After reading the letter, Badong explained that God did not make anything evil, but evil exists because the enemies attack when the good ones are asleep.
"Habang natutulog ang mga tao, pumuslit ang kaaway at naghasik din ng masamang damo," he said.
(While people were sleeping, the enemies sneaked in and planted weeds.)
"Habang natutulog ang mga tao. Ibig sabihin, hindi alerto 'yung mga tao. Nakakapasok 'yung kasamaan. Nakakapasok 'yung kaaway," Badong added.
(While people were sleeping, which means they were not alert. Evil sneaked in. The enemies were able to enter.)
For Badong, a lot of bad things are happening in society right now because people were too busy to notice.
"Bakit maraming gumagawa ng masama kahit sa panahon ng COVID? Bakit maraming nagsasamantala? Bakit maraming corrupt? 'Yung mga ayuda, hindi nakakarating sa mga dapat. Nakakapasok ang kaaway kasi tayo, masyado tayong focused doon sa virus. O kaya naman, masyado tayong focused doon sa naku, nawalan ka ng trabaho, wala nang pagkain, umiiyak na 'yung anak mo," he said.
(Why are there a lot of people doing bad things during the pandemic? Why do corrupt acts happen? Aid does not reach those who need it. Enemies were able to sneak in because we were too focused on the virus. Or we were thinking about our jobs, where to get food.)
"So habang 'yung isipan mo punong puno ng alalahanin, 'yung kaaway, sumisimple," he added.
(So while we are focused on other things, the enemies sneaked in.)
He also urged the faithful to be aware of what is happening in society.
"Bakit ganito ang nararanasan natin? Kasi tutulog-tulog tayo. Ayaw din kasi nating magsalita. Ayaw din nating makialam. Ayaw din natin kasing makisangkot," Badong said.
(Why are we experiencing this? Because we are sleeping. We don't like to speak up. We don't like to get involved.)
"Habang tayo, abalang abala sa pag-iisip, saan ako mag-aapply ngayon, nagsara ang kumpanya mo, habang abala tayo saan tayo pipila para makakuha ng relief. Biruin mo, ang daming bagong batas pala na naipasa nila na hindi natin alam," he added.

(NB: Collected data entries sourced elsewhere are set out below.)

(** Adding, then writing the value through the slot. *)
Lemma wp_sim_add d s k : sim n c d s -> fixed d = false -> valid k ->
  wp (mp_map_lookup k MP_MAP_LOOKUP_ADD_IF_NOT_FOUND) s (fun r s' => exists p e, r = Some p /\
    table (the_map s') !! Z.to_nat p = Some e /\ e.2 = default MP_OBJ_NULL (contents d k) /\
    (contents d k <> None -> sim n (c + 1) d s') /\
    forall v, is_object v ->
      wp (set_value p v) s' (fun _ s'' => sim n (c + 1) (abs_put d k v) s'')).
Proof.
  intros Hs Hfd Hk. pose proof (sim_room d s Hs). eapply wp_mono.
  { apply (wp_mp_map_lookup valid); [apply Hs|done|by right; left| |done]. by rewrite (sim_fixed _ _ _ _ Hs), Hfd. }
  intros r s' [Hs' Hpost]. unfold lookup_post in Hpost. cbn in Hpost.
  destruct Hpost as ((p & e & -> & Hp & He & Hm & Hv) & [Hfx Hio] & Hu & _ & Ha & _ & Hf).
  rewrite (sim_find _ _ _ _ Hs k Hk) in Hv, Hu, Hf.
  destruct Hs as [[Hok Hca] Hd Hfs Hvs Hes Hus Has].
  assert (used (the_map s') <= c + 1) as Hu1 by (destruct (contents d k); lia).
  assert (alloc (the_map s') <= Z.max n (2 * (c + 1) + 4)) as Ha1 by lia.
  exists p, e. split; [done|]. split; [done|]. split; [done|]. split.
  - intros Hsome. destruct (contents d k) as [v|] eqn:Efk; [|done]. split; [done|congruence| |done|lia|done|done].
    intros k' Hk'. rewrite Hf by done. destruct (mp_obj_equal k k') eqn:Ee; [|by apply Hfs].
    cbn. rewrite <-Hfs, <-Efk, <-Hfs by done. by apply (map_find_equal valid (map_hash (the_map s))); [apply Hok|..].
  - intros v Hvo. unfold wp. rewrite (set_value_run _ _ _ _ He).
    destruct (valued_map_ok valid _ k p v e (proj1 Hs') Hk He Hm) as [Hok2 Hf2].
    split; cbn [on_map the_map valued_map set_table is_fixed used alloc abs_put contents entries fixed];
      [split; [done|apply Hs']|congruence| | |by rewrite Hu, Hes|done|done].
    + intros k' Hk'. rewrite Hf2 by done. unfold fun_put. destruct (mp_obj_equal k k') eqn:Ee; [done|].
      rewrite Hf by done. rewrite Ee. by apply Hfs.
    + intros k' v' Hk'. unfold fun_put. destruct (mp_obj_equal k k'); [by intros [= <-]|by apply Hvs].
Qed.

(** A map from which a key has gone. *)
Lemma sim_removed d s k s' : sim n c d s -> contents d k <> None ->
  state_ok valid s' -> is_fixed (the_map s') = is_fixed (the_map s) ->
  used (the_map s') = used (the_map s) - 1 -> alloc (the_map s') = alloc (the_map s) ->
  (forall k', valid k' -> find_in (the_map s') k' = if mp_obj_equal k k' then None else find_in (the_map s) k') ->
  sim n c (abs_del d k) s'.
Proof.
  intros [_ Hd Hfs Hvs Hes Hus Has] Hsome Hs' Hfx Hu Ha Hf.
  split; cbn [abs_del contents entries fixed]; [done|congruence| | |lia|lia|lia].
  - intros k' Hk'. rewrite Hf by done. unfold fun_put. destruct (mp_obj_equal k k'); [done|by apply Hfs].
  - intros k' v' Hk'. unfold fun_put. destruct (mp_obj_equal k k'); [done|by apply Hvs].
Qed.

Lemma wp_sim_remove d s k : sim n c d s -> fixed d = false -> valid k ->
  wp (mp_map_lookup k MP_MAP_LOOKUP_REMOVE_IF_FOUND) s (fun r s' =>
    match contents d k with
    | Some v => exists p e, r = Some p /\ table (the_map s') !! Z.to_nat p = Some e /\ e.2 = v /\
        wp (set_value p MP_OBJ_NULL) s' (fun _ s'' => sim n c (abs_del d k) s'')
    | None => r = None /\ sim n c d s'
    end).
Proof.
  intros Hs Hfd Hk. eapply wp_mono.
  { apply (wp_mp_map_lookup valid); [apply Hs|done|by right; right| |done]. by rewrite (sim_fixed _ _ _ _ Hs), Hfd. }
  intros r s' [Hs' Hpost]. unfold lookup_post in Hpost. cbn in Hpost.
  destruct Hpost as ([Hfx Hio] & Hr & Hf). rewrite (sim_find _ _ _ _ Hs k Hk) in Hr.
  destruct (contents d k) as [v|] eqn:Efk.
  - destruct Hr as ((p & e & -> & He & Hfe & Hv) & Hu & Ha). exists p, e. split; [done|]. split; [done|]. split; [done|].
    unfold wp. rewrite (set_value_run _ _ _ _ He).
    destruct (unfilled_value_ok valid _ p MP_OBJ_NULL e (proj1 Hs') He Hfe) as [Hok2 Hf2].
    apply (sim_removed d s); [done|congruence|split; [done|apply Hs']|done|done|done|].
    intros k' Hk'. cbn [on_map the_map]. by rewrite Hf2, Hf.
  - destruct Hs as [[Hok Hca] Hd Hfs Hvs Hes Hus Has].
    destruct Hr as (-> & Hu & Ha). split; [done|]. split; [done|congruence| |done|lia|lia|lia].
    intros k' Hk'. rewrite Hf by done. destruct (mp_obj_equal k k') eqn:Ee; [|by apply Hfs].
    rewrite <-Hfs, <-Efk, <-Hfs by done. by apply (map_find_equal valid (map_hash (the_map s))); [apply Hok|..].
Qed.

Lemma wp_map_store d s k v : sim n c d s -> fixed d = false -> valid k -> is_object v ->
  wp (map_store k v) s (fun _ s' => sim n (c + 1) (abs_put d k v) s').
Proof.
  intros Hs Hfd Hk Hv. unfold map_store. apply wp_bind. eapply wp_mono; [by apply (wp_sim_add d)|].
  intros r s' (p & e & -> & He & Hd & _ & Hset). by apply Hset.
Qed.

Lemma sim_mono d s c' : sim n c d s -> c <= c' -> sim n c' d s.
Proof. intros [] Hc'. split; [done..|lia|lia]. Qed.

Lemma object_not_null v : is_object v -> (v =? MP_OBJ_NULL) = false.
Proof. intros [? _]. by apply Z.eqb_neq. Qed.

Lemma wp_ensure_not_fixed {A} (m : Mm (result A)) s Q : is_fixed (the_map s) = false ->
  wp m s Q -> wp (ensure_not_fixed m) s Q.
Proof. intros Hf Hd. unfold ensure_not_fixed. apply wp_bind, wp_gets. by rewrite Hf. Qed.

(** The check of a fixed dictionary. *)
Lemma ensure_fixed {A} (m : Mm (result A)) s : is_fixed (the_map s) = true ->
  ensure_not_fixed m s = Some (inl TypeErrorFixed, s).
Proof. intros Hf. unfold ensure_not_fixed, mbind, M_bind, get_map, gets. by rewrite Hf. Qed.

Lemma default_object d : (forall v, d = Some v -> is_object v) -> is_object (default mp_const_none d).
Proof. intros Hd. destruct d as [v|]; [by apply Hd|done]. Qed.

(** Each operation does a step of the abstract one. *)
Definition step_ok (op : dict_op) (d : dict_abs) (s : map_vm) : Prop :=
  wp (run_op op) s (fun r s' => exists d', spec_step op d r d' /\ sim n (c + weight op) d' s').

(** For an operation that is allowed and has one result. *)
Lemma step_fun op d s : (fixed d && changes op = false) -> op <> OpPopitem ->
  wp (run_op op) s (fun r s' => r = (spec_fun op d).1 /\ sim n (c + weight op) (spec_fun op d).2 s') ->
  step_ok op d s.
Proof.
  intros Hch Hop Hwp. unfold step_ok. eapply wp_mono; [exact Hwp|]. intros r s' [-> Hs'].
  exists (spec_fun op d).2. split; [|done]. unfold spec_step. rewrite Hch.
  destruct op; try done; by destruct (spec_fun _ d).
Qed.

(** A change of a fixed dictionary. *)
Lemma step_fixed op d s : sim n c d s -> fixed d = true -> changes op = true -> op_ok op -> step_ok op d s.
Proof.
  intros Hs Hfd Hch Hop. assert (is_fixed (the_map s) = true) as Hfx by by rewrite (sim_fixed _ _ _ _ Hs).
  assert (0 <= weight op) as Hw.
  { destruct op; try done. destruct Hop as [Hop _]. cbn. rewrite (mo_alloc _ _ Hop). lia. }
  unfold step_ok. assert (run_op op s = Some (inl TypeErrorFixed, s)) as Hrun.
  { destruct op; try done; cbn [run_op];
      unfold dict_pop, dict_setdefault, dict_get_helper, dict_subscr, mp_obj_dict_delete, dict_pop, dict_get_helper,
        mp_obj_dict_store, dict_clear, dict_popitem, dict_update;
      cbn [Z.eqb MP_MAP_LOOKUP MP_MAP_LOOKUP_REMOVE_IF_FOUND MP_MAP_LOOKUP_ADD_IF_NOT_FOUND MP_OBJ_NULL Pos.eqb];
      try (unfold mbind, M_bind; by rewrite ensure_fixed).
    destruct Hop as [_ [Hv0 Hv1]]. rewrite (proj2 (Z.eqb_neq _ _) Hv0), (proj2 (Z.eqb_neq _ _) Hv1).
    unfold mbind, M_bind; by rewrite ensure_fixed. }
  unfold wp. rewrite Hrun. exists d. unfold spec_step. rewrite Hfd, Hch. cbn [andb]. split; [done|].
  eapply sim_mono; [done|lia].
Qed.

Lemma step_get d s k v : sim n c d s -> op_ok (OpGet k v) -> step_ok (OpGet k v) d s.
Proof.
  intros Hs [Hk Hv]. apply step_fun; [by rewrite andb_false_r|done|]. cbn [run_op spec_fun fst snd weight].
  apply wp_bind. unfold dict_get, dict_get_helper.
  cbn [Z.eqb MP_MAP_LOOKUP MP_MAP_LOOKUP_REMOVE_IF_FOUND MP_MAP_LOOKUP_ADD_IF_NOT_FOUND].
  apply wp_bind. eapply wp_mono; [by apply (wp_sim_lookup d)|]. intros r s' [Hs' Hr].
  apply (sim_mono _ _ (c + 1)) in Hs'; [|lia].
  destruct (contents d k) as [x|] eqn:Ef.
  - destruct Hr as (p & e & -> & He & Hx).
    assert (is_object x) as Hxo by by eapply (sim_values _ _ _ _ Hs k).
    apply wp_bind, wp_bind, (wp_map_slot _ _ e); [done|]. apply wp_ret.
    rewrite bool_decide_false by done. rewrite Hx, object_not_null by done. cbn [orb].
    apply wp_bind, wp_ret, wp_ret, wp_ret. done.
  - subst r. apply wp_bind, wp_ret. rewrite bool_decide_true by done. cbn [orb].
    destruct v as [x|]; unfold add_default; apply wp_bind, wp_ret, wp_ret, wp_ret; done.
Qed.

Lemma step_load d s k : sim n c d s -> op_ok (OpLoad k) -> step_ok (OpLoad k) d s.
Proof.
  intros Hs Hk. apply step_fun; [by rewrite andb_false_r|done|]. cbn [run_op spec_fun fst snd weight].
  apply wp_bind. unfold dict_subscr. cbn [Z.eqb MP_OBJ_SENTINEL MP_OBJ_NULL Pos.eqb].
  unfold mp_obj_dict_get. apply wp_bind. eapply wp_mono; [by apply (wp_sim_lookup d)|]. intros r s' [Hs' Hr].
  apply (sim_mono _ _ (c + 1)) in Hs'; [|lia]. destruct (contents d k) as [v|].
  - destruct Hr as (p & e & -> & He & Hv). apply wp_bind, (wp_map_slot _ _ e); [done|]. apply wp_ret, wp_ret. by rewrite Hv.
  - subst r. by apply wp_ret, wp_ret.
Qed.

(While we are busy looking for a job, while we are busy looking for relief goods. We didn't know there are a lot of new laws that were passed.)
He also said that most wouldn't care about the new law against terrorism until they are directly affected by it.
"Hindi natin mararamdaman ito ngayon. Katulad noong mga buhay pa noong 1972, noong panahon ng martial law, hindi ninyo naramdaman hangga't hindi kayo ang nahuhuli, hangga't hindi kayo ang naakusahan," Badong said.
(We won't feel it now. Just like in 1972, during the martial law, you didn't feel it until you were arrested, until you were accused.)
"May panahon pa. Kailangan lang talaga natin talagang gumising," he added.
(We still have time. We just have to wake up.)
In a pastoral letter dated July 16, the CBCP said it was "still in disbelief" at how government fast-tracked the Anti-Terrorism Act of 2020, while the country was battling the COVID-19 pandemic.
Government "did not even seem to care that many of the people they represent" were against the law, citing the opposition of the Bangsamoro Transition Authority, business sector, lawyers, labor groups, and many others," said the letter prepared by CBCP acting president and Caloocan bishop Pablo Virgilio David.